> [RECORDS]
►

Fixpoint map_get (k : jsstr) (m : seen_map) : option (VectorSearchResult * Q) :=
  match m with
  | [] => None
  | (k', v) :: m' => if Store.jsstr_eqb k' k then Some v else map_get k m'
  end.

(** [Map.prototype.set]: update in place, or append a new key. *)
Fixpoint map_set (k : jsstr) (v : VectorSearchResult * Q) (m : seen_map) : seen_map :=
  match m with
  | [] => [(k, v)]
  | (k', v') :: m' => if Store.jsstr_eqb k' k then (k', v) :: m' else (k', v') :: map_set k v m'
  end.

(** One turn of [for (const result of vectorResults)]. *)
Definition dedup_step (seen : seen_map) (result : VectorSearchResult) : seen_map :=
  match info (v_hash result) with
  | None => seen
  | Some d =>
      let fp := filepath d in
      match map_get fp seen with
      | Some (_, bestDist) =>
          if Qle_bool bestDist (distance result) then seen
          else map_set fp (result, distance result) seen
      | None => map_set fp (result, distance result) seen
      end
  end.

Definition dedup (results : list VectorSearchResult) : seen_map :=
  fold_left dedup_step results [].

(** [.sort((a, b) => a.bestDist - b.bestDist)]: stable, ascending. *)
Fixpoint insert_asc (x : VectorSearchResult * Q) (l : list (VectorSearchResult * Q))
  : list (VectorSearchResult * Q) :=
  match l with
  | [] => [x]
  | y :: l' => if Qle_bool (snd x) (snd y) then x :: l else y :: insert_asc x l'
  end.

Definition sort_asc (l : list (VectorSearchResult * Q)) : list (VectorSearchResult * Q) :=
  fold_right insert_asc [] l.

Definition vec_source : jsstr := of_string "vec".

Definition mkHit (d : DocInfo) (r : VectorSearchResult) : SearchResult :=
  mkSearchResult (filepath d) (filepath d) (title d) (doc d)
    (1 / (1 + distance r)) vec_source (Some (v_pos r)).

(** [getDocumentInfoByHash(result.hash)!]: the hash resolved when its row
    was grouped, so the fallback is never taken. *)
Definition toHit (r : VectorSearchResult) : SearchResult :=
  match info (v_hash r) with
  | Some d => mkHit d r
  | None => mkSearchResult [] [] [] [] 0 vec_source (Some (v_pos r))
  end.

(** [searchVector]: [vecTableExists], the query embedding (or [null]), the
    KNN answer and the limit. *)
Definition searchVector {E : Type} (vecTableExists : bool) (embedding : option E)
    (knn : E -> nat -> list VectorSearchResult) (limit : nat) : list SearchResult :=
  if negb vecTableExists then []
  else match embedding with
       | None => []
       | Some e =>
           let vectorResults := knn e (limit * 3)%nat in
           map (fun '(r, _) => toHit r) (firstn limit (sort_asc (map snd (dedup vectorResults))))
       end.

End WithDb.
Close Scope Q_scope.
End Vector.

(* ------------------------------------------------------------------ *)
(** ** Reciprocal rank fusion (src/unnamed/part_009) *)

Module RRF.
Open Scope Q_scope.

Record RankedResult := mkRanked {
  file : jsstr; displayPath : jsstr; title : jsstr; body : jsstr; score : Q }.

(** The value type of the [scores] map. *)
Record Entry := mkEntry {
  e_score : Q; e_displayPath : jsstr; e_title : jsstr; e_body : jsstr; bestRank : nat }.

(** [new Map<string, ...>()]: entries in insertion order; the code mutates
    an existing entry in place, so its position is kept. *)
Definition scores_map := list (jsstr * Entry).

Fixpoint map_get (m : scores_map) (f : jsstr) : option Entry :=
  match m with
  | [] => None
  | (g, e) :: m' => if Store.jsstr_eqb g f then Some e else map_get m' f
  end.

Fixpoint map_set (m : scores_map) (f : jsstr) (e : Entry) : scores_map :=
  match m with
  | [] => [(f, e)]
  | (g, x) :: m' => if Store.jsstr_eqb g f then (g, e) :: m' else (g, x) :: map_set m' f e
  end.

Definition Q_of_nat (n : nat) : Q := inject_Z (Z.of_nat n).

(** [weights[listIdx] ?? 1.0] *)
Definition weight_at (weights : list Q) (listIdx : nat) : Q :=
  match nth_error weights listIdx with Some w => w | None => 1 end.

(** The inner [for (let rank = 0; ...)] loop over one result list. *)
Fixpoint ranks_loop (k weight : Q) (rank : nat) (results : list RankedResult) (scores : scores_map)
  : scores_map :=
  match results with
  | [] => scores
  | doc :: rest =>
      let rrfScore := weight / (k + Q_of_nat rank + 1) in
      let scores' :=
        match map_get scores (file doc) with
        | Some existing =>
            map_set scores (file doc)
              (mkEntry (e_score existing + rrfScore) (e_displayPath existing) (e_title existing)
                 (e_body existing) (Nat.min (bestRank existing) rank))
        | None =>
            map_set scores (file doc) (mkEntry rrfScore (displayPath doc) (title doc) (body doc) rank)
        end in
      ranks_loop k weight (S rank) rest scores'
  end.

(** The outer [for (let listIdx = 0; ...)] loop. *)
Fixpoint lists_loop (k : Q) (weights : list Q) (listIdx : nat) (resultLists : list (list RankedResult))
    (scores : scores_map) : scores_map :=
  match resultLists with
  | [] => scores
  | results :: rest =>
      lists_loop k weights (S listIdx) rest (ranks_loop k (weight_at weights listIdx) 0 results scores)
  end.

Definition bonus_of (bestRank : nat) : Q :=
  if Nat.eqb bestRank 0 then 5 # 100 else if Nat.leb bestRank 2 then 2 # 100 else 0.

Definition finish (p : jsstr * Entry) : RankedResult :=
  let '(f, e) := p in
  mkRanked f (e_displayPath e) (e_title e) (e_body e) (e_score e + bonus_of (bestRank e)).

(** [.sort((a, b) => b.score - a.score)]: stable, descending. *)
Fixpoint insert_desc (x : RankedResult) (l : list RankedResult) : list RankedResult :=
  match l with
  | [] => [x]
  | y :: l' => if Qle_bool (score y) (score x) then x :: l else y :: insert_desc x l'
  end.

Fixpoint sort_desc (l : list RankedResult) : list RankedResult :=
  match l with
  | [] => []
  | x :: l' => insert_desc x (sort_desc l')
  end.

Definition reciprocalRankFusion (resultLists : list (list RankedResult)) (weights : list Q) (k : Q)
  : list RankedResult :=
  sort_desc (map finish (lists_loop k weights 0 resultLists [])).

(** The default arguments: [weights = []], [k = 60]. *)
Definition reciprocalRankFusion_default (resultLists : list (list RankedResult)) : list RankedResult :=
  reciprocalRankFusion resultLists [] 60.

(** The formula of the specification, for comparison with the code:
    0-based rank of [d] in a list, the weighted sum over the lists and the
    best-rank bonus. *)
Fixpoint rank_in (d : jsstr) (l : list RankedResult) : option nat :=
  match l with
  | [] => None
  | r :: l' => if Store.jsstr_eqb (file r) d then Some 0%nat else option_map S (rank_in d l')
  end.

Fixpoint rrf_sum (k : Q) (weights : list Q) (i : nat) (lists : list (list RankedResult)) (d : jsstr) : Q :=
  match lists with
  | [] => 0
  | l :: ls =>
      (match rank_in d l with
       | Some r => nth i weights 1 / (k + Q_of_nat r + 1)
       | None => 0
       end) + rrf_sum k weights (S i) ls d
  end.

◄

> [WORK ITEM]
Exactly the lines from the one containing "Fixpoint rank_in (d" through the final line of the records must appear in your reply, and no others.

> [YOUR SOLUTION]
Fixpoint rank_in (d : jsstr) (l : list RankedResult) : option nat :=
  match l with
  | [] => None
  | r :: l' => if Store.jsstr_eqb (file r) d then Some 0%nat else option_map S (rank_in d l')
  end.

Fixpoint rrf_sum (k : Q) (weights : list Q) (i : nat) (lists : list (list RankedResult)) (d : jsstr) : Q :=
  match lists with
  | [] => 0
  | l :: ls =>
      (match rank_in d l with
       | Some r => nth i weights 1 / (k + Q_of_nat r + 1)
       | None => 0
       end) + rrf_sum k weights (S i) ls d
  end.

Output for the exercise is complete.